Recent listening, current

Wednesday, May 1, 2013

98. John Coltrane / Interstellar Space (1974)

This was actually recorded in 1967, but not released by Impulse! until '74, almost a decade after Coltrane's death. It's famously dense, but not impenetrable. Throughout the album, Coltrane demonstrates a litany of technical ideas by running through scales, stacking chords, and changing meters in snatches of modal improvisation. It is very experimental and obviously one of the more inaccessible works in the Coltrane canon. Interstellar Space was recorded shortly after the session that produced Stellar Regions, so many of these pieces share themes. "Saturn" is the longest piece, also the only one to lack bells in the intro. Some people latch onto "Venus" which is the closest thing to a conventional melody on the record. Rashied Ali plays like a mystic, and I often find myself listening to him more than Coltrane, whose explorations are searching but also noisy and make the ear weary. Ali's rhythms seem to accommodate any of Coltrane's fancies, or rather Coltrane is free to step in and out of them when it suits he is doing.
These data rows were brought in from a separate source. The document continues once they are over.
Lemma scp_decision_final_witness :
  exists s' l', receive_envelope peer_votes net_scp.1 net_scp.2 = Done (EnvInvalid, s', l') /\
    (has_slot s' 7 = false \/ Scp.get_externalized_value s' 7 = Some net_value).
Proof.
  eexists _, _. split; [vm_compute; reflexivity|].
  refine (scp_decision_final true 1 true net_quorum_set net_scp.1 net_scp.2 _
    (receive_envelope peer_votes) EnvInvalid _ _ 7 net_value net_scp_steps _ _ _).
  - apply call_receive. vm_compute. intuition discriminate.
  - vm_compute; reflexivity.
  - vm_compute; reflexivity.
Defined.

(** With room for one slot only, an envelope for a later slot evicts the first. *)
Definition net_small : SCP :=
  MkSCP 1 true net_quorum_set (slots net_scp.1) 1.
Definition next_votes : ScpEnvelope :=
  sign_envelope (Envelope (Statement 2 8 (pledges (statement peer_votes))) []).

Lemma receive_envelope_bounds_slots_witness :
  exists r s' l', receive_envelope next_votes net_small [] = Done (r, s', l') /\
    has_slot s' 7 = false /\ slot_count s' <= max_slots net_small.
Proof.
  eexists _, _, _. split; [vm_compute; reflexivity|]. split; [vm_compute; reflexivity|].
  refine (proj1 (receive_envelope_bounds_slots next_votes net_small [] _ _ _ _ _)); [vm_compute; discriminate|].
  vm_compute; reflexivity.
Defined.

Lemma get_reporting_summary_correct_witness :
  exists r, get_reporting_summary net_scp.1 7 = Some r /\ agree r = 3 /\ missing r = 0 /\
    missing r = Z.of_nat (size (get_missing_nodes net_scp.1 7)).
Proof.
  eexists. split; [vm_compute; reflexivity|]. split; [reflexivity|]. split; [reflexivity|].
  refine (proj1 (proj2 (get_reporting_summary_correct net_scp.1 7 _ _))). vm_compute; reflexivity.
Defined.
Definition check_price_error_bound (price : Price) (wheat_receive sheep_send : Z) (can_favor_wheat : bool)
    : result unit ExchangeError :=
  let? err_n := ok_or ExOverflow (checked_mul 100 (price_n price)) in
  let? err_d := ok_or ExOverflow (checked_mul 100 (price_d price)) in
  let lhs := big_multiply wheat_receive err_n in
  let rhs := big_multiply sheep_send err_d in
  if can_favor_wheat && (lhs <? rhs) then Ok tt
  else
    let abs_diff := if rhs <? lhs then as_i128 (lhs - rhs) else as_i128 (rhs - lhs) in
    let cap := big_multiply wheat_receive (price_n price) in
    if abs_diff <=? cap then Ok tt else Err PriceError.

(** The [if wheat_stays { .. } else { .. }] that picks the amounts. *)
Definition exchanged_amounts (price : Price) (wheat_value sheep_value max_sheep_send max_sheep_receive : Z)
    (round : RoundingType) : result (Z * Z) ExchangeError :=
  if sheep_value <? wheat_value then
    if decide (round = PathPaymentStrictSend) then
      let? wheat_receive := big_divide_or_throw (Z.min wheat_value sheep_value) (price_n price) Down in
      Ok (wheat_receive, Z.min max_sheep_send max_sheep_receive)
    else if bool_decide (price_d price < price_n price) || bool_decide (round = PathPaymentStrictReceive) then
      let? wheat_receive := big_divide_or_throw sheep_value (price_n price) Down in
      let? sheep_send := big_divide_or_throw (as_i128 (wheat_receive * price_n price)) (price_d price) Up in
      Ok (wheat_receive, sheep_send)
    else
      let? sheep_send := big_divide_or_throw sheep_value (price_d price) Down in
      let? wheat_receive := big_divide_or_throw (as_i128 (sheep_send * price_d price)) (price_n price) Down in
      Ok (wheat_receive, sheep_send)
  else if bool_decide (price_d price < price_n price) then
    let? wheat_receive := big_divide_or_throw wheat_value (price_n price) Down in
    let? sheep_send := big_divide_or_throw (as_i128 (wheat_receive * price_n price)) (price_d price) Down in
    Ok (wheat_receive, sheep_send)
  else
    let? sheep_send := big_divide_or_throw wheat_value (price_d price) Down in
    let? wheat_receive := big_divide_or_throw (as_i128 (sheep_send * price_d price)) (price_n price) Up in
    Ok (wheat_receive, sheep_send).

Definition exchange_v10_without_price_error_thresholds (price : Price)
    (max_wheat_send max_wheat_receive max_sheep_send max_sheep_receive : Z) (round : RoundingType)
    : result ExchangeResult ExchangeError :=
  if (price_n price <=? 0) || (price_d price <=? 0) then Err InvalidPrice
  else
    let wheat_value := calculate_offer_value (price_n price) (price_d price) max_wheat_send max_sheep_receive in
    let sheep_value := calculate_offer_value (price_d price) (price_n price) max_sheep_send max_wheat_receive in
    let? amounts :=
      exchanged_amounts price wheat_value sheep_value max_sheep_send max_sheep_receive round in
    let '(wheat_receive, sheep_send) := amounts in
    if (wheat_receive <? 0) || (Z.min max_wheat_receive max_wheat_send <? wheat_receive)
       || (sheep_send <? 0) || (Z.min max_sheep_receive max_sheep_send <? sheep_send)
    then Err InvalidAmount
    else Ok (MkExchange wheat_receive sheep_send (sheep_value <? wheat_value)).

Definition exchange_v10 (price : Price)
    (max_wheat_send max_wheat_receive max_sheep_send max_sheep_receive : Z) (round : RoundingType)
    : result ExchangeResult ExchangeError :=
  let? res := exchange_v10_without_price_error_thresholds price
                max_wheat_send max_wheat_receive max_sheep_send max_sheep_receive round in
  let '(MkExchange wheat sheep stays) := res in
  if (0 <? wheat) && (0 <? sheep) then
    let wheat_value := big_multiply wheat (price_n price) in
    let sheep_value := big_multiply sheep (price_d price) in
    if stays && (sheep_value <? wheat_value) then Err InvalidAmount
    else if negb stays && (wheat_value <? sheep_value) then Err InvalidAmount
    else if decide (round = Normal) then
      if is_ok (check_price_error_bound price wheat sheep false) then Ok res
      else Ok (MkExchange 0 0 stays)
    else
      let? _ := check_price_error_bound price wheat sheep true in Ok res
  else if decide (round = PathPaymentStrictSend) then Ok (MkExchange 0 sheep stays)
  else Ok (MkExchange 0 0 stays).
This is huge music for 1967 that has been hotly debated, put down, or academically dissected ad nausea ever since. I'm happy that the package was expanded on CD to include the similarly minded "Leo" and "Jupiter Variation." 2013 has a lot more context for this type of musical activity than there was in 1967, and it's found a happy home with hundreds of people. That's the crime of being ahead of your time, that it takes everyone else that much lonegr to catch up. Gregg Bendian chose this album to recreate with Nels Cline (Interstellar Space Revisited), describing it in the liner as his love letter to free jazz drumming. In that regard, I can't think of a finer template. Listen to both, see where it takes you.